In this project, we develop a toolkit for lane detection to facilitate research. Welcome to join us to make this project more perfect and practical.

If you do not have enough compute resource, we recommend that you can run our project at AiStudio, which can provide you with V100(32GB memory) for free. We also opened source the chinese version at AiStudio. Project link is here

News

If you want to learn more changes, you can refer to History.
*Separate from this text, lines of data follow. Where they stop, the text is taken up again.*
Fixpoint runStage {W} `{!EntryStore W} `{!HttpClient W} (s : Stage W) (entries : list Entry)
    : Eff W unit :=
  match entries with
  | [] => mret tt
  | entry :: rest => transform s entry;; runStage s rest
  end.

(** The entries a trace forwards downstream, the HTTP requests it issues, the
    callbacks it invokes and the lines it logs at a level. *)
Definition forwarded (tr : list Event) : list Entry :=
  omap (fun ev => match ev with ECallback _ (Some entry) => Some entry | _ => None end) tr.

Definition httpCalls (tr : list Event) : list Options.t :=
  omap (fun ev => match ev with ERequest o => Some o | _ => None end) tr.

Definition callbacks (tr : list Event) : list (option Err * option Entry) :=
  omap (fun ev => match ev with ECallback err data => Some (err, data) | _ => None end) tr.

Definition logged (l : Level) (tr : list Event) : list string :=
  omap (fun ev => match ev with
                  | ELog l' msg => if decide (l' = l) then Some msg else None
                  | _ => None
                  end) tr.

(** What a call of [apiServerEntry] creates and what it returns: the closure
    of the new dispatcher, which is the store the call was given and a
    counter of its own, and the stage whose [test], [addError] and [task] act
    on that closure.  A [State] is the state of one dispatcher; no call
    touches the state of another. *)
Record Dispatcher (W : Type) := mkDispatcher {
  closure : State W;
  returned : Stage W
}.
Arguments mkDispatcher {W} _ _.
Arguments closure {W} _.
Arguments returned {W} _.

Definition apiServerEntry {W} `{!EntryStore W} `{!HttpClient W}
    (storage : W) (cfg : DispatcherConfig) : Dispatcher W :=
  let currentErrors := 0 in
  mkDispatcher (mkState storage currentErrors [])
               (parallel (conditionalTask (test cfg) (task cfg)) (concurrent cfg)).

(** ** The dispatcher with tasks in flight

    Modelled from the spec: the scheduling of [parallel].  Callbacks run one
    at a time.  In one turn either the next entry arrives, if fewer than
    [concurrent] tasks are in flight, and its task runs up to its first
    asynchronous call; or the call of one task in flight completes and its
    callback runs.  An entry whose task has called back is forwarded. *)
Record Loop (W : Type) := mkLoop {
  machine : State W;
  inflight : list (Entry * Proc W)
}.
Arguments mkLoop {W} _ _.
Arguments machine {W} _.
Arguments inflight {W} _.

Inductive Turn :=
| Arrive (entry : Entry)
| Complete (i : nat).

Definition isFinished {W} (p : Proc W) : bool :=
  match p with
  | Finished => true
  | _ => false
  end.

Section Dispatcher.
Context {W : Type} `{!EntryStore W} `{!HttpClient W}.
Variable gatedTask : Entry -> Eff W (Proc W).
Variable limit : Z.

Definition turn (l : Loop W) (t : Turn) : option (Loop W) :=
  match t with
  | Arrive entry =>
      if (Z.of_nat (length (inflight l)) <? limit)%Z then
        let (p, st) := gatedTask entry (machine l) in
        if isFinished p
        then Some (mkLoop (exec (cbWith entry) st) (inflight l))
        else Some (mkLoop st (inflight l ++ [(entry, p)]))
      else None
  | Complete i =>
      match inflight l !! i with
      | Some (entry, p) =>
          let (p', st) := complete p (machine l) in
          if isFinished p'
          then Some (mkLoop (exec (cbWith entry) st) (delete i (inflight l)))
          else Some (mkLoop st (<[i := (entry, p')]> (inflight l)))
      | None => None
      end
  end.

Fixpoint turns (l : Loop W) (ts : list Turn) : option (Loop W) :=
  match ts with
  | [] => Some l
  | t :: rest =>
      match turn l t with
      | Some l' => turns l' rest
      | None => None
      end
  end.

End Dispatcher.

(** The turns of the dispatcher that [apiServerEntry] builds. *)
Definition dispatch {W} `{!EntryStore W} `{!HttpClient W} (cfg : DispatcherConfig)
    (l : Loop W) (ts : list Turn) : option (Loop W) :=
  turns (conditionalTask (test cfg) (task cfg)) (concurrent cfg) l ts.

(** ** Configuration *)

(** The values the [disable] setting takes: absent, a string, or an array. *)
#[warnings="-register-all"]
Inductive Value :=
| VUndefined
| VString (s : string)
| VArray (items : list Value).

Module ApiServer.
Record t := {
  url : option string;
  timeout : Z;
  concurrent : Z;
  disable : Value
}.
End ApiServer.

Record Extractor := { apiServer : option ApiServer.t }.
Record Config := { extractor : option Extractor }.
Record Common := { imagePreviewSizes : list Z }.

(** A call either returns or throws (here always a [TypeError]: a property
    read or a destructuring of [undefined]). *)
Inductive Completion (A : Type) :=
| Return (a : A)
| Throw (message : string).
Arguments Return {A} _.
Arguments Throw {A} _.

(** [config?.extractor?.apiServer] *)
Definition optApiServer (config : option Config) : option ApiServer.t :=
  c ← config; e ← extractor c; apiServer e.

Definition truthyValue (v : Value) : bool :=
  match v with
  | VUndefined => false
  | VString s => negb (String.eqb s EmptyString)
  | VArray _ => true
  end.

(** [Array.prototype.includes] with a string argument. *)
Definition includes (items : list Value) (feature : string) : bool :=
  existsb (fun v => match v with VString s => String.eqb s feature | _ => false end) items.

(** [v == feature] for a [v] that is not an array. *)
Definition looseEq (v : Value) (feature : string) : bool :=
  match v with
  | VString s => String.eqb s feature
  | _ => false
  end.

Definition isDisabled (config : option Config) (feature : string) : bool :=
  let disable :=
    match optApiServer config with
    | Some a => if truthyValue (ApiServer.disable a) then ApiServer.disable a else VArray []
    | None => VArray []
    end in
  match disable with
  | VArray items => includes items feature
  | _ => looseEq disable feature
  end.
(** C5. Both fetches write the one [loading] cell.  When the transfers fetch
    settles, whatever its outcome, the flag is cleared although the account
    fetch is still in flight.  Only the account effect raises the flag
    before its request; the transfers effect makes no call before its request
    and never raises the flag when it settles.  After mounting, the flag is
    up and both requests are in flight. *)
Theorem transfers_completion_clears_shared_flag
  (c : Component) (r ra : Request) (res : FetchResult TransfersBody) :
  TransfersFetch r ∈ inflight c ->
  AccountFetch ra ∈ inflight c ->
  let c' := step c (TransfersSettles r res) in
  loading (state c') = false /\
  AccountFetch ra ∈ inflight c' /\
  (forall p, fst (accountEffect p) = [setLoading true]) /\
  (forall p s, fst (transfersEffect p s) = []) /\
  (forall res', setLoading true ∉ transfersSettled res') /\
  (forall p, loading (state (mount p)) = true /\
             inflight (mount p) =
               [AccountFetch (accountRequest p);
                TransfersFetch (transfersRequest p initial)]).
Proof.
  intros Hr Hra c'. subst c'. cbn [step].
  rewrite bool_decide_eq_true_2 by exact Hr.
  rewrite state_commit, inflight_commit.
  split_and!.
  - apply loading_after_finally.
  - apply elem_of_app. left. simpl.
    apply remove_first_other; [discriminate | exact Hra].
  - reflexivity.
  - reflexivity.
  - apply transfersSettled_never_raises.
  - intros p. split; reflexivity.
Qed.

(** C7. When the account fetch answers 2xx with an empty list,
    [tokenAccount] is [undefined], the flag is cleared, nothing is logged,
    and the view returns the empty fragment, which shows nothing. *)
Theorem absent_account_renders_nothing (c : Component) (r : Request) :
  AccountFetch r ∈ inflight c ->
  let c' := step c (AccountSettles r (Response true (Some []))) in
  tokenAccount (state c') = None /\
  loading (state c') = false /\
  console c' = console c /\
  render t formatDate (props c') (state c') = Fragment [] /\
  leaves (render t formatDate (props c') (state c')) = [].
Proof.
  intros Hr c'. subst c'. cbn [step].
  rewrite bool_decide_eq_true_2 by exact Hr.
  assert (Hs : state (commit (settle c (AccountFetch r))
                        (accountSettled (Response true (Some []))))
               = run (state c) [setTokenAccount None; setLoading false]).
  { rewrite state_commit. reflexivity. }
  assert (Hc : console (commit (settle c (AccountFetch r))
                          (accountSettled (Response true (Some []))))
               = console c).
  { unfold commit. destruct (transfersDepsChanged _ _); simpl; apply app_nil_r. }
  unfold render. rewrite Hs. split_and!; try reflexivity. exact Hc.
Qed.

End AccountDetailsView.

(** The claim C5 on the freshly mounted view whose transfers fetch fails. *)
Lemma transfers_completion_clears_shared_flag_witness :
  let p := {| AccountDetails.selectedNamespace := "default";
              AccountDetails.poolProtocolID := "p1" |} in
  let c := AccountDetails.mount p in
  let c' := AccountDetails.step c
              (AccountDetails.TransfersSettles
                 (AccountDetails.transfersRequest p AccountDetails.initial)
                 Rejected) in
  AccountDetails.loading (AccountDetails.state c') = false /\
  AccountDetails.AccountFetch (AccountDetails.accountRequest p)
    ∈ AccountDetails.inflight c' /\
  (forall p, fst (AccountDetails.accountEffect p) = [AccountDetails.setLoading true]) /\
  (forall p s, fst (AccountDetails.transfersEffect p s) = []) /\
  (forall res', AccountDetails.setLoading true ∉ AccountDetails.transfersSettled res') /\
  (forall p, AccountDetails.loading (AccountDetails.state (AccountDetails.mount p)) = true /\
             AccountDetails.inflight (AccountDetails.mount p) =
               [AccountDetails.AccountFetch (AccountDetails.accountRequest p);
                AccountDetails.TransfersFetch
                  (AccountDetails.transfersRequest p AccountDetails.initial)]).
Proof.
  intros p c.
  apply (transfers_completion_clears_shared_flag c
           (AccountDetails.transfersRequest p AccountDetails.initial)
           (AccountDetails.accountRequest p) Rejected).
  - apply list_elem_of_In. simpl. right. left. reflexivity.
  - apply list_elem_of_In. simpl. left. reflexivity.
Defined.

(** The claim C7 on the freshly mounted view, with identity translation. *)
Lemma absent_account_renders_nothing_witness :
  let p := {| AccountDetails.selectedNamespace := "default";
              AccountDetails.poolProtocolID := "p1" |} in
  let c := AccountDetails.mount p in
  let c' := AccountDetails.step c
              (AccountDetails.AccountSettles (AccountDetails.accountRequest p)
                 (Response true (Some []))) in
  AccountDetails.tokenAccount (AccountDetails.state c') = None /\
  AccountDetails.loading (AccountDetails.state c') = false /\
  AccountDetails.console c' = AccountDetails.console c /\
  AccountDetails.render (fun k => k) (fun d => d)
    (AccountDetails.props c') (AccountDetails.state c') = Fragment [] /\
  leaves (AccountDetails.render (fun k => k) (fun d => d)
            (AccountDetails.props c') (AccountDetails.state c')) = [].
Proof.
  intros p c.
  apply (absent_account_renders_nothing (fun k => k) (fun d => d) c
           (AccountDetails.accountRequest p)).
  apply list_elem_of_In. simpl. left. reflexivity.
Defined.

(** ** AccountDetails: the icon of a transfer row *)
Section TransferIcon.

Import AccountDetails.

Variable t : string -> string.
Variable formatDate : string -> string.

Lemma transferIconMap_lookup (k : string) :
  transferIconMap !! k =
    if bool_decide (k = "burn") then Some (icon "FireIcon")
    else if bool_decide (k = "mint") then Some (icon "StamperIcon")
    else if bool_decide (k = "transfer") then Some (icon "SwapHorizontalIcon")
    else None.
Proof.
  unfold transferIconMap.
  repeat case_bool_decide; subst; simplify_map_eq; reflexivity.
Qed.

Lemma transferIconMap_unknown (k : string) :
  k ∉ ["mint"; "burn"; "transfer"] -> transferIconMap !! k = None.
Proof.
  intros Hk. rewrite transferIconMap_lookup.
  repeat case_bool_decide; subst; try reflexivity; exfalso; apply Hk;
    apply list_elem_of_In; simpl; tauto.
Qed.

(** C8, as stated, fails on the names that every object literal inherits: the
    transfer type "constructor" is none of the three keys, yet the lookup
    answers with the inherited member, not with [undefined]. *)
Lemma inherited_member_is_not_undefined :
  ("constructor" ∉ ["mint"; "burn"; "transfer"]) /\
  JSObject.get transferIconMap "constructor" = JSObject.Inherited "constructor" /\
  (JSObject.get transferIconMap "constructor" <> JSObject.Undefined) /\
  iconChild "constructor" = Foreign "constructor".
Proof.
  assert (Hk : "constructor" ∉ ["mint"; "burn"; "transfer"]).
  { intros Hin. apply list_elem_of_In in Hin. simpl in Hin.
    destruct Hin as [H | [H | [H | []]]]; discriminate H. }
  assert (Hg : JSObject.get transferIconMap "constructor"
               = JSObject.Inherited "constructor").
  { unfold JSObject.get. rewrite (transferIconMap_unknown _ Hk). reflexivity. }
  split_and!.
  - exact Hk.
  - exact Hg.
  - rewrite Hg. discriminate.
  - unfold iconChild. rewrite Hg. reflexivity.
Qed.

(** C8, amended.  The first cell of a transfer's row shows
    [transferIconMap[type]] next to the transaction hash.  For a type that is
    none of the keys mint, burn, transfer the lookup never yields an icon
    (there is no fallback): it is [undefined], and the cell shows nothing,
    unless the type names a member inherited from [Object.prototype], in
    which case the lookup yields that member.  For the three keys it yields
    the icon bound to the key. *)
Theorem icon_lookup_of_transfer_type (tr : ITokenTransfer) :
  snd (tokenTransfersRecord t formatDate tr) !! 0%nat =
    Some (Element "Grid" [] []
            [ Element "Grid" [] [] [iconChild (type tr)];
              Element "Grid" [] []
                [HashPopover [("shortHash", AFlag true); ("textColor", AText "primary")]
                   (tx_id tr)] ]) /\
  (type tr ∉ ["mint"; "burn"; "transfer"] ->
     (forall i, JSObject.get transferIconMap (type tr) <> JSObject.Own i) /\
     (type tr ∉ JSObject.ObjectPrototype ->
        JSObject.get transferIconMap (type tr) = JSObject.Undefined /\
        iconChild (type tr) = Nothing) /\
     (type tr ∈ JSObject.ObjectPrototype ->
        JSObject.get transferIconMap (type tr) = JSObject.Inherited (type tr))) /\
  JSObject.get transferIconMap "mint" = JSObject.Own (icon "StamperIcon") /\
  JSObject.get transferIconMap "burn" = JSObject.Own (icon "FireIcon") /\
  JSObject.get transferIconMap "transfer" = JSObject.Own (icon "SwapHorizontalIcon").
Proof.
  split_and!.
  - reflexivity.
  - intros Hk. unfold iconChild, JSObject.get.
    rewrite (transferIconMap_unknown _ Hk).
    split_and!.
    + intros i. case_bool_decide; discriminate.
    + intros Hp. rewrite bool_decide_eq_false_2 by exact Hp. split; reflexivity.
    + intros Hp. rewrite bool_decide_eq_true_2 by exact Hp. reflexivity.
  - unfold JSObject.get. rewrite transferIconMap_lookup. reflexivity.
  - unfold JSObject.get. rewrite transferIconMap_lookup. reflexivity.
  - unfold JSObject.get. rewrite transferIconMap_lookup. reflexivity.
Qed.

End TransferIcon.

(** The amended claim C8 on a transfer of the unsupported type "approve". *)
Lemma icon_lookup_of_transfer_type_witness :
  let tr := {| AccountDetails.tx_id := "0xabc"; AccountDetails.type := "approve";
               AccountDetails.amount := "1"; AccountDetails.from := None;
               AccountDetails.to := None; AccountDetails.created := "2021-11-02" |} in
  JSObject.get AccountDetails.transferIconMap "approve" = JSObject.Undefined /\
  AccountDetails.iconChild "approve" = Nothing.
Proof.
  intro tr.
  destruct (icon_lookup_of_transfer_type (fun k => k) (fun d => d) tr)
    as (_ & Hunknown & _).
  assert (Hk : AccountDetails.type tr ∉ ["mint"; "burn"; "transfer"]).
  { intros Hin. apply list_elem_of_In in Hin. simpl in Hin.
    destruct Hin as [H | [H | [H | []]]]; discriminate H. }
  destruct (Hunknown Hk) as (_ & Hundef & _).
  apply Hundef.
  intros Hin. apply list_elem_of_In in Hin. simpl in Hin.
  repeat (destruct Hin as [H | Hin]; [discriminate H | ]).
  exact Hin.
Defined.

(** ** Dashboard: the three fetches *)
Section DashboardFetches.

Import Interfaces Dashboard.

Lemma loading_after_settled
  (s : State) (rm : FetchResult (list IMessage))
  (rs rt : FetchResult (list ITransaction)) :
  loading (run s (settled rm rs rt)) = false.
Proof. unfold settled, run. rewrite fold_left_app. reflexivity. Qed.

Lemma onResponses_gate
  (mok sok tok : bool) (mj : option (list IMessage))
  (sj tj : option (list ITransaction)) :
  mok && sok && tok = false -> onResponses mok mj sok sj tok tj = [].
Proof. intros H. unfold onResponses. rewrite H. reflexivity. Qed.

(** C2, as stated, fails: the callback is gated on all three responses.  When
    the messages and transactions requests answer 2xx with data and only the
    sequence probe answers non-2xx, no state is populated: [messages] and
    [transactions] stay empty along with [txSequence]. *)
Lemma successful_responses_are_dropped :
  let s := run (run initial (fst (effect "default" 0)))
             (settled (Response true (Some [Samples.someMessage]))
                      (Response false None)
                      (Response true (Some [Samples.someTransaction]))) in
  messages s = [] /\ transactions s = [] /\ txSequence s = [] /\
  loading s = false.
Proof. split_and!; reflexivity. Qed.

(** C2, amended.  When the three fetches resolve and at least one response
    is non-2xx, no setter but [setLoading(false)] is called: all three
    entities keep the state they had (empty after mounting), the successful
    responses included.  The loading flag is cleared in every case, whatever
    the three outcomes. *)
Theorem any_failure_populates_nothing
  (s : State)
  (mok sok tok : bool) (mj : option (list IMessage))
  (sj tj : option (list ITransaction)) :
  mok = false \/ sok = false \/ tok = false ->
  let s' := run s (settled (Response mok mj) (Response sok sj) (Response tok tj)) in
  settled (Response mok mj) (Response sok sj) (Response tok tj) = [setLoading false] /\
  messages s' = messages s /\
  txSequence s' = txSequence s /\
  transactions s' = transactions s /\
  (forall s0 rm rs rt, loading (run s0 (settled rm rs rt)) = false) /\
  (messages initial = [] /\ txSequence initial = [] /\ transactions initial = []).
Proof.
  intros Hfail s'. subst s'.
  assert (Hgate : mok && sok && tok = false).
  { destruct Hfail as [H | [H | H]]; rewrite H;
      destruct mok, sok, tok; reflexivity. }
  assert (Hs : settled (Response mok mj) (Response sok sj) (Response tok tj)
               = [setLoading false]).
  { unfold settled, allThen. rewrite (onResponses_gate _ _ _ _ _ _ Hgate).
    reflexivity. }
  rewrite Hs. split_and!; try reflexivity.
  intros s0 rm rs rt. apply loading_after_settled.
Qed.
  • [2023-02-24] : We fixed some bugs in PPLanedet. CLRNet is still under fixing. If you want to achieve high performance, we recommend that you can try CondLaneNet.
  • [2023-02-24] 🔥 We released the version5 of the PPLanedet. In V5, we reproduced more backbones and necks like CSPRepBiFPN, which is used in YOLOv6. With aforementioned components, we achieved the state-of-the-art performance on CULane with CondLaneNet. Compared with vanilla CondLaneNet, Our CondLaneNet achieves 79.92 F1 score and only contains 11M parameters. More details you can find in CondLaneNet config.

Introduction

PPlanedet is developed for lane detection based on PaddlPaddle. PaddlePaddle is a high performance Deep learning framework. The idea behind the pplanedet is to facilitate researchers who use PaddlePaddle to do research about lane detection. If you have any suggestions about our project, you can contact me.

Overview

Models Components
Backbones
Necks
Losses
Metrics
  • Accuracy
  • FP
  • FN
Datasets
Data Augmentation
  • RandomLROffsetLABEL
  • Resize
  • RandomUDoffsetLABEL
  • RandomCrop
  • CenterCrop
  • RandomRotation
  • RandomBlur
  • Normalize
  • RandomHorizontalFlip
  • Colorjitters
  • RandomErasings
  • GaussianBlur
  • RandomGrayScale
  • Alaug

Installation

step 1 Install PaddlePaddle>=2.4.0(you can refer to official documentation)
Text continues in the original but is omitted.